Giovan Francesco Maia Materdona

Ritratto di Giovan Francesco Maia Materdona

Giovan Francesco Maia Materdona (Mesagne, 4 settembre 15901650 circa) è stato un poeta italiano marinista.

Biografia

Nacque a Mesagne, nella penisola salentina, vicino a Brindisi, da Pomponio Maia e Ippolita Materdona, entrambi di famiglia nobile. Prese parte alla "pompa funerale" allestita il 7 settembre 1625 dall'Accademia degli Umoristi di Roma per la morte di Giovan Battista Marino, partecipando con un sonetto all'agone poetico in sua lode.

A Bologna nel 1628 il Maia Materdona, accolto dall'Accademia dei Gelati, diede alle stampe Cento sonetti amorosi dedicati a Odoardo Farnese, Duca di Parma e di Piacenza con i quali schierandosi a favore della nuova lirica mariniana si inserì nel dibattito sull'Adone, provocato dall'Occhiale dello Stigliani. Ma il momento più alto della produzione poetica è rappresentato dalle Rime pubblicate a Venezia nel 1629 e ristampate tre volte (Milano, 1630; Napoli, 1632; Genova, 1660), strutturate in tre grossi blocchi: rime amorose, encomiastiche, religiose; per ognuna delle tre parti una dedica e un sonetto-proemio. Un canzoniere variegato con interne distinzioni: amori cittadini e boscherecci, encomi di re e principi, di letterati, di musici, pittori, comici; rime morali e sacre, con ulteriori raggruppamenti, all'interno delle varie sezioni, per affini scelte metriche e simmetriche. Una raccolta composita, armoniosamente strutturata, rispettosa di tutti i topoi della lirica secentesca: deprecatio temporum, compianto per il proprio destino avverso, fede nell'esercizio poetico come rassicurante e consolatorio riposo, ma pure una maggiore insistenza su motivi autobiografici, sulla miseria della vita umana, sulla sua labilità, sulla morte che sovrasta: temi maggiormente presenti nella raccolta delle Rime nuove (1632), quasi preludio a quelle che saranno le successive scelte di vita e letterarie del Maia Materdona.

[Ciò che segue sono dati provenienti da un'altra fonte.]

(* ===== verification/Node.v ===== *)
(** The whole agent: [Agent]'s process with the controller sink among its sinks,
    the worker of that sink ([sink/controller.rs]) as one more thread of the
    process, one exchange at a time ([WorkerSteps]), and the controller at the
    other end of [Link]'s network.  The observers call the sink, the worker reads
    the batch size the registration stores and posts over the network the other
    tasks use, which take their turns between any two of its steps, and the drop
    of the sinks at the end of main waits for it. *)
From Stdlib Require Import String Sorting.Sorted.
From S2P Require Import Prelude RustStr BTree Json Wire CommonEbpf Occurrence PmcObs ContainerObs StorageObs Metrics Httpc.
From S2P Require Import AgentConfig Heartbeat Carriers Poll Registration Sink Controller NetAddr ControllerHttp.
From S2P Require Import ControllerSink Delivery WorkerSteps Link Setup Drain AgentMain AgentRun Agent System AgentLink.

Local Open Scope Z_scope.

(** * The sink as the observers see it *)

(** The sink's end of the queue and the worker, its place and its variables, in
    front of the rest of the node, which holds the other sinks. *)
Record Port (V : Type) := {
  pt_queue : Queue;
  pt_open : bool;
  pt_phase : worker_phase;
  pt_sequence : Z;
  pt_max_request_bytes : Z;
  pt_buffer : list WireEvent;
  pt_rest : V;
}.
Arguments pt_queue {V} _.
Arguments pt_open {V} _.
Arguments pt_phase {V} _.
Arguments pt_sequence {V} _.
Arguments pt_max_request_bytes {V} _.
Arguments pt_buffer {V} _.
Arguments pt_rest {V} _.

Section Port.
Context {V : Type}.

Definition with_queue (q : Queue) (open : bool) (v : V) (p : Port V) : Port V := {|
  pt_queue := q; pt_open := open; pt_phase := pt_phase p; pt_sequence := pt_sequence p;
  pt_max_request_bytes := pt_max_request_bytes p; pt_buffer := pt_buffer p; pt_rest := v |}.

Definition with_rest (v : V) (p : Port V) : Port V := with_queue (pt_queue p) (pt_open p) v p.

(** [ControllerSink::new]. *)
Definition port_start (v : V) : Port V := {|
  pt_queue := {| q_capacity := DEFAULT_QUEUE_CAPACITY; q_messages := []; q_connected := true |};
  pt_open := true; pt_phase := WIdle; pt_sequence := 1;
  pt_max_request_bytes := DEFAULT_MAX_REQUEST_BYTES; pt_buffer := []; pt_rest := v |}.

Definition lift {A : Type} (f : V -> A * V) (p : Port V) : A * Port V :=
  let '(a, v) := f (pt_rest p) in (a, with_rest v p).

#[export] Instance port_aya `{Aya V} : Aya (Port V) := {
  aya_load_file path := lift (aya_load_file path);
  aya_map name p := aya_map name (pt_rest p);
  aya_program name p := aya_program name (pt_rest p);
  aya_program_load name := lift (aya_program_load name);
  aya_attach name point := lift (aya_attach name point);
  aya_nr_cpus p := aya_nr_cpus (pt_rest p);
  aya_ring_buf p := aya_ring_buf (pt_rest p);
  sys_perf_event_open attr cpu := lift (sys_perf_event_open attr cpu);
  sys_map_set_fd fd cpu v := lift (sys_map_set_fd fd cpu v);
}.

#[export] Instance port_env `{Env V} : Env (Port V) := {
  env_now := lift env_now;
  env_id := lift env_id;
  env_thresholds p := env_thresholds (pt_rest p);
  env_read_file p := env_read_file (pt_rest p);
}.

#[export] Instance port_outside `{Outside V} : Outside (Port V) := {
  out_arrived o := lift (out_arrived o);
  out_percpu p := out_percpu (pt_rest p);
  out_elapsed p := out_elapsed (pt_rest p);
  out_osrelease p := out_osrelease (pt_rest p);
  out_accept := lift out_accept;
  out_drop_sinks p := with_queue (pt_queue p) false (out_drop_sinks (pt_rest p)) p;
}.

(** The fan-out: the controller sink first, then the other sinks, which count
    their own writes. *)
Definition port_report `{Reporter V} (o : Occurrence) (m : TapioMetrics) (p : Port V) :
  result unit SinkError * TapioMetrics * Port V :=
  let '(r, tx, m) := controller_send o (if pt_open p then Some (pt_queue p) else None) m in
  let m := bump MSinkWrites ["controller"; if is_ok r then "ok" else "err"] 1 m in
  let '(r', m, v) := report o m (pt_rest p) in
  (match r' with Ok _ => r | Err e => Err e end, m, with_queue (default (pt_queue p) tx) (pt_open p) v p).

(** The observer ends here whatever the answer, which is only logged.  A turn
    is one step, so a full queue, which the code tries again until its deadline,
    is tried once. *)
Definition port_flush `{Reporter V} (p : Port V) : result unit SinkError * Port V :=
  let '(r, v) := report_flush (pt_rest p) in
  (r, with_queue (if pt_open p then snd (try_send (MsgFlush 0) (pt_queue p)) else pt_queue p) (pt_open p) v p).

#[export, program] Instance port_reporter `{Reporter V} : Reporter (Port V) := {
  report := port_report;
  report_flush := port_flush;
}.
Next Obligation.
  intros HR o m p k labels Hk. unfold port_report.
  pose proof (controller_send_frame o (if pt_open p then Some (pt_queue p) else None) m k ltac:(by intros ->)) as Hc.
  destruct (controller_send o _ m) as [[r tx] m1]. simpl in Hc.
  pose proof (report_frame o (bump MSinkWrites ["controller"; if is_ok r then "ok" else "err"] 1 m1) (pt_rest p) k labels Hk)
    as Hr.
  destruct (report o _ _) as [[r' m2] v]. simpl in *. rewrite Hr, bump_other by (left; by intros <-).
  unfold metric_value. by rewrite Hc.
Qed.
End Port.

Poco dopo la morte di Giambattista Marino, ebbe in sogno una visione del caposcuola cinto dalle fiamme infernali, che lo esortava a non seguire il suo esempio e a volgersi alla religione. Profondamente colpito, prese gli ordini sacri e, arsi tutti i componimenti profani ancora inediti (1637) attese alla composizione di un voluminoso trattato edificante, L'utile spavento del peccatore (Roma, 1649; Venezia, 1665 e 1671), di 907 fitte pagine, interessante per il vigore appassionato dello stile e le parti di analisi poetico-letteraria contenutevi. Prima celebre, negli ultimi anni della sua vita riuscì a far perdere di sé ogni traccia.

Benedetto Croce inserì il Maia Materdona tra i lirici marinisti - da allora è presente in tutte le raccolte di poeti barocchi - riconoscendo la sua importanza nel panorama della cultura letteraria italiana.